The standard GUI for designing GUIs features a palatte of controls
on a floating toolbar, which the developer drags to a canvas. The
painting metaphor is uppermost. You don't have to know much
programming at this level -- it's more about the aesthetics of
screen design. Books like 'About Face: the Essentials of User
Interface Design' by Alan Cooper
http://www.amazon.com/exec/obidos/ASIN/1568843224/
help to familiarize people with standards and pitfalls (ugly or
cumbersome GUIs, e.g. idiosyncratic dialog boxes, are all over the
place, including built right into various OSs -- Windows NT springs
to mind).
However, you have to know your toolset pretty well to realistically
plan for the behavior of the various gizmos ('gizmo' is a technical
term in Alan's book -- like widget) -- which is where the programming
comes in. Typically, the programmer will define behavior by write
snippets of code that tuck into labeled compartments associated with
specific events (click, resize, lostfocus, interactive change, mouseover,
mouseup...). Sometimes this behavior-defining, event-responsive code
is bound to a control by means of "event listeners" (Java), or
by "callback functions" (Python + Tk).
In Microsoft products, the controls come with lists of properties and
methods. Among the inherited methods are those automatically triggered
by specific events. If you put code in those places, it'll get executed.

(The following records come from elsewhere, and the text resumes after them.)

Lemma network_next_None {A B} (x : network N E A B) :
  network_next ms mr x = None → ∀ y, ¬ network_step ms mr x y.
Proof.
  unfold network_next. destruct x as [s r down up]; simpl. intros Hn y Hy.
  inversion Hy as [? ? ? ? ? ? ? Hs|? ? ? ? ? ? ? Hr]; simplify_eq.
  - rewrite Hs in Hn. done.
  - rewrite Hr in Hn. by destruct (proc_step ms s up down) as [[[??]?]|].
Qed.

Lemma network_run_steps {A B} fuel (x : network N E A B) :
  rtc (network_step ms mr) x (network_run ms mr fuel x).
Proof.
  revert x. induction fuel as [|fuel IH]; intros x; simpl; [done|].
  destruct (network_next ms mr x) as [y|] eqn:Hn; [|done]. eapply rtc_l; [|apply IH].
  destruct x as [s r down up]. unfold network_next in Hn; simpl in Hn.
  destruct (proc_step ms s up down) as [[[??]?]|] eqn:Hs; [simplify_eq; by apply step_sender|].
  destruct (proc_step mr r down up) as [[[??]?]|] eqn:Hr; simplify_eq. by apply step_receiver.
Qed.

(** ** Handing over one object *)

(** A process that sends, or receives, the messages [l] and returns [a]. *)
Inductive emits {A} : proc N E A → list (MPIMessage N E) → A → Prop :=
  | emits_ret a : emits (Ret a) [] a
  | emits_send msg k l a : emits k l a → emits (Send msg k) (msg :: l) a.
Inductive consumes {A} : proc N E A → list (MPIMessage N E) → A → Prop :=
  | consumes_ret a : consumes (Ret a) [] a
  | consumes_receive tag k msg l a :
      MPIMessage_tag msg = tag → sendable msg → consumes (k msg) l a →
      consumes (Receive tag k) (msg :: l) a.

Lemma emits_bind {A B} (p : proc N E A) (f : A → proc N E B) l l' a b :
  emits p l a → emits (f a) l' b → emits (proc_bind p f) (l ++ l') b.
Proof. induction 1; intros ?; simpl; [done|constructor; auto]. Qed.

Lemma consumes_bind {A B} (p : proc N E A) (f : A → proc N E B) l l' a b :
  consumes p l a → consumes (f a) l' b → consumes (proc_bind p f) (l ++ l') b.
Proof. induction 1; intros ?; simpl; [done|constructor; auto]. Qed.

(** [K] is what surrounds the part of a process that runs next. *)
Lemma run_emits {A B C} (K : proc N E A → proc N E B) p l a (r : proc N E C) down up :
  (∀ msg k, K (Send msg k) = Send msg (K k)) → emits p l a →
  nsteps (network_step ms mr) (length l) (mkNetwork (K p) r down up)
    (mkNetwork (K (Ret a)) r (send_messages ms l down) up).
Proof.
  intros HK Hp. revert down. induction Hp as [a|msg k l a _ IH]; intros down; [constructor|].
  rewrite HK. eapply nsteps_l; [by apply step_sender|]. apply IH.
Qed.

Lemma run_consumes {A B C} (K : proc N E A → proc N E B) p l a (s : proc N E C) up :
  (∀ tag k, K (Receive tag k) = Receive tag (λ msg, K (k msg))) → consumes p l a →
  nsteps (network_step ms mr) (length l) (mkNetwork s (K p) (send_messages ms l conn_new) up)
    (mkNetwork s (K (Ret a)) conn_new up).
Proof.
  intros HK Hp. induction Hp as [a|tag k msg l a <- Hm _ IH]; [constructor|].
  rewrite HK. eapply nsteps_l; [|apply IH]. apply step_receiver. cbn [proc_step].
  by rewrite receive_first.
Qed.

(** The messages that carry one object. *)
Definition object_messages (h : RelRcHash) (data : DetachedInnerData N E) : list (MPIMessage N E) :=
  [RelRc h; NodeWeight (dd_value data); IncomingEdge (dd_incoming data).*1] ++
  (EdgeWeight <$> (dd_incoming data).*2).

Lemma mpi_send_emits h data : emits (mpi_send h data) (object_messages h data) tt.
Proof.
  unfold mpi_send, object_messages, MPIMessage_from_relrc, MPIMessage_from_edges. cbn.
  rewrite hash_from_into. rewrite <-list_fmap_compose.
  replace ((λ h, hash_from (mi_source_hash (mkMPIIncomingEdge (hash_into h)))) <$>
    (dd_incoming data).*1) with ((dd_incoming data).*1).
  2: { rewrite <-(list_fmap_id (dd_incoming data).*1) at 1. apply list_fmap_ext.
       intros i x _. symmetry. apply hash_from_into. }
  do 3 constructor. generalize (dd_incoming data).*2 as l.
  induction l; simpl; constructor; auto.
Qed.

Lemma recv_weights_consumes (l : list (RelRcHash * E)) :
  consumes (recv_weights l.*1) (EdgeWeight <$> l.*2) l.
Proof.
  induction l as [|[h e] l IH]; csimpl; constructor; try done.
  rewrite <-(app_nil_r (EdgeWeight <$> l.*2)). eapply consumes_bind; [done|constructor].
Qed.

Lemma mpi_recv_consumes h data : consumes mpi_recv (object_messages h data) (h, data).
Proof.
  unfold mpi_recv, object_messages. cbn. do 3 (constructor; [done..|]).
  rewrite <-(app_nil_r (EdgeWeight <$> _)). eapply consumes_bind; [apply recv_weights_consumes|].
  destruct data. constructor.
Qed.

(** Each message is sent once and received once. *)
Definition object_cost (data : DetachedInnerData N E) : nat := 2 * (3 + length (dd_incoming data)).

(** The sender runs first, then the receiver empties the connection. *)
Lemma run_object {A B} (f : unit → proc N E A) (K : proc N E _ → proc N E B) h data up :
  (∀ tag k, K (Receive tag k) = Receive tag (λ msg, K (k msg))) →
  nsteps (network_step ms mr) (object_cost data)
    (mkNetwork (proc_bind (mpi_send h data) f) (K mpi_recv) conn_new up)
    (mkNetwork (f tt) (K (Ret (h, data))) conn_new up).
Proof.
  intros HK. replace (object_cost data) with
    (length (object_messages h data) + length (object_messages h data)).
  2: { unfold object_cost, object_messages. rewrite length_app, !length_fmap. simpl. lia. }
  eapply nsteps_trans.
  - by eapply (run_emits (λ p, proc_bind p f)), mpi_send_emits.
  - eapply run_consumes, mpi_recv_consumes. done.
Qed.

(** A message from the receiver to the waiting sender. *)
Lemma run_ack {A B} (f : MPIMessage N E → proc N E A) (r : proc N E B) msg :
  sendable msg → MPIMessage_tag msg = TagAck →
  nsteps (network_step ms mr) 2 (mkNetwork (Receive TagAck f) (Send msg r) conn_new conn_new)
    (mkNetwork (f msg) r conn_new conn_new).
Proof.
  intros Hs Ht. eapply nsteps_l; [by apply step_receiver|]. apply nsteps_once, step_sender.
  cbn [proc_step]. rewrite <-Ht.
  change (mpi_send_message mr msg conn_new) with (send_messages mr [msg] conn_new).
  by rewrite (receive_first mr ms msg [] Hs).
Qed.

(** A request for the hash 0 is received as [Done]. *)
Lemma run_zero_request {A B} (f : MPIMessage N E → proc N E A) (r : proc N E B) h :
  hash_into h = 0%Z →
  nsteps (network_step ms mr) 2 (mkNetwork (Receive TagAck f) (Send (RequestRelRc h) r) conn_new conn_new)
    (mkNetwork (f Done) r conn_new conn_new).
Proof.
  intros Hz. eapply nsteps_l; [by apply step_receiver|]. apply nsteps_once, step_sender.
  cbn [proc_step]. rewrite receive_probe, mode_delivers, probe_new. simpl.
  unfold extract_message, MPIMessage_from_ack; simpl. by rewrite Hz.
Qed.
End network_facts.

(** ** What the receiver still needs *)

Section required_hashes.
Context {N E : Type} {H : HashIdSig}.
Implicit Types (dt : Detached N E) (h : RelRcHash).

Lemma elem_of_unique_from {B} `{EqDecision B, Countable B} (x : B) seen l :
  x ∈ unique_from seen l ↔ x ∈ l ∧ x ∉ seen.
Proof.
  revert seen. induction l as [|y l IH]; intros seen; simpl.
  { rewrite elem_of_nil. naive_solver. }
  case_decide; rewrite ?elem_of_cons, IH, ?elem_of_union, ?elem_of_singleton.
  - naive_solver.
  - destruct (decide (x = y)); naive_solver.
Qed.

Lemma btree_contains_key_true {B} h (m : gmap RelRcHash B) :
  btree_contains_key h m = true ↔ is_Some (m !! h).
Proof. unfold btree_contains_key. destruct (m !! h); rewrite ?is_Some_alt; naive_solver. Qed.
Lemma btree_contains_key_false {B} h (m : gmap RelRcHash B) :
  btree_contains_key h m = false ↔ m !! h = None.
Proof. unfold btree_contains_key. destruct (m !! h); naive_solver. Qed.

Lemma elem_of_required_hashes dt h :
  h ∈ Detached_required_hashes dt ↔
  dt_all_data dt !! h = None ∧
  ∃ k data, dt_all_data dt !! k = Some data ∧ h ∈ DetachedInnerData_parents data.
Proof.
  unfold Detached_required_hashes, unique. rewrite elem_of_unique_from, list_elem_of_filter.
  rewrite btree_contains_key_false, list_elem_of_bind. split.
  - intros [[Hn (data & Hh & ([k x] & -> & Hk)%list_elem_of_fmap)] _]. split; [done|].
    unfold btree_iter in Hk. rewrite merge_sort_Permutation, elem_of_map_to_list in Hk. eauto.
  - intros [Hn (k & data & Hk & Hh)]. split; [|set_solver]. split; [done|]. exists data.
    split; [done|]. apply list_elem_of_fmap. exists (k, data). split; [done|].
    unfold btree_iter. by rewrite merge_sort_Permutation, elem_of_map_to_list.
Qed.

Lemma attaches_to_true {B} dt (attach_to : gmap RelRcHash B) :
  Detached_attaches_to dt attach_to = true ↔
  ∀ h, h ∈ Detached_required_hashes dt → is_Some (attach_to !! h).
Proof.
  unfold Detached_attaches_to. rewrite forallb_forall. setoid_rewrite btree_contains_key_true.
  by setoid_rewrite list_elem_of_In.
Qed.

If you leave 'em blank, the parent class methods (default methods) will
take over -- which in many cases means no response at all (e.g. if you
don't put code in a 'click event' area, then nothing will happen if you
click the button -- other than the graphical/rollover response of a
"depressed button" image replacing a raised button as long as the
mouse button is depressed -- perhaps with an audible "click sound").
There are a couple of important tends in GUI design.
One is to use HTML, and, by extension, XHTML and XML to encode control
panel information. The browser then becomes the application interface.
IS people like this because the browser itself is the only distributed
app, while the look of the panel is controlled on the server side by
the various text files. No going around to each workstation to install
the latest forms, nor any downloading of the latest application
executables over the intranet (with all the versioning problems that
entails, if users fail to keep pace). Here's a product which uses the
browser as a GUI front end -- the client paints a screen and a generator
translates this to HTML:
http://www.udms.com/explorer.htm
Another trend, in some ways at the other end of the spectrum, is to
design highly stylized GUIs which break away from the standard rectilinear
canvases and basic control sets. You basically make up the whole look
and feel, rather than developing from a canned set of components.
Sonique's MP3 players are a good example.
http://sonique.lycos.com/customize/
Viewing the details of featured skins at the above URL gives us a sense
of where some branches of the growing GUI tree are headed. The
availability of multiple XWindows desktops for Linux, e.g. KDE and
Gnome, is another example of "skins" which are more than skin deep --
yet open the same door of possibilities: making the front end much
more customizable by the end user, with application developers having
more responsibility to publish an API plus a default skin, to which
API the alternative skins may attach.
Which brings us full circle back to object-oriented, event-driven
programming. What we might subclass is the functionality of a button
or combo box. Our subclass will broadcast the same events to whatever
registered listeners (Java model). But the graphical appearance of
this gizmo is something we redefine completely, thereby overriding the
default shape (if one is even provided).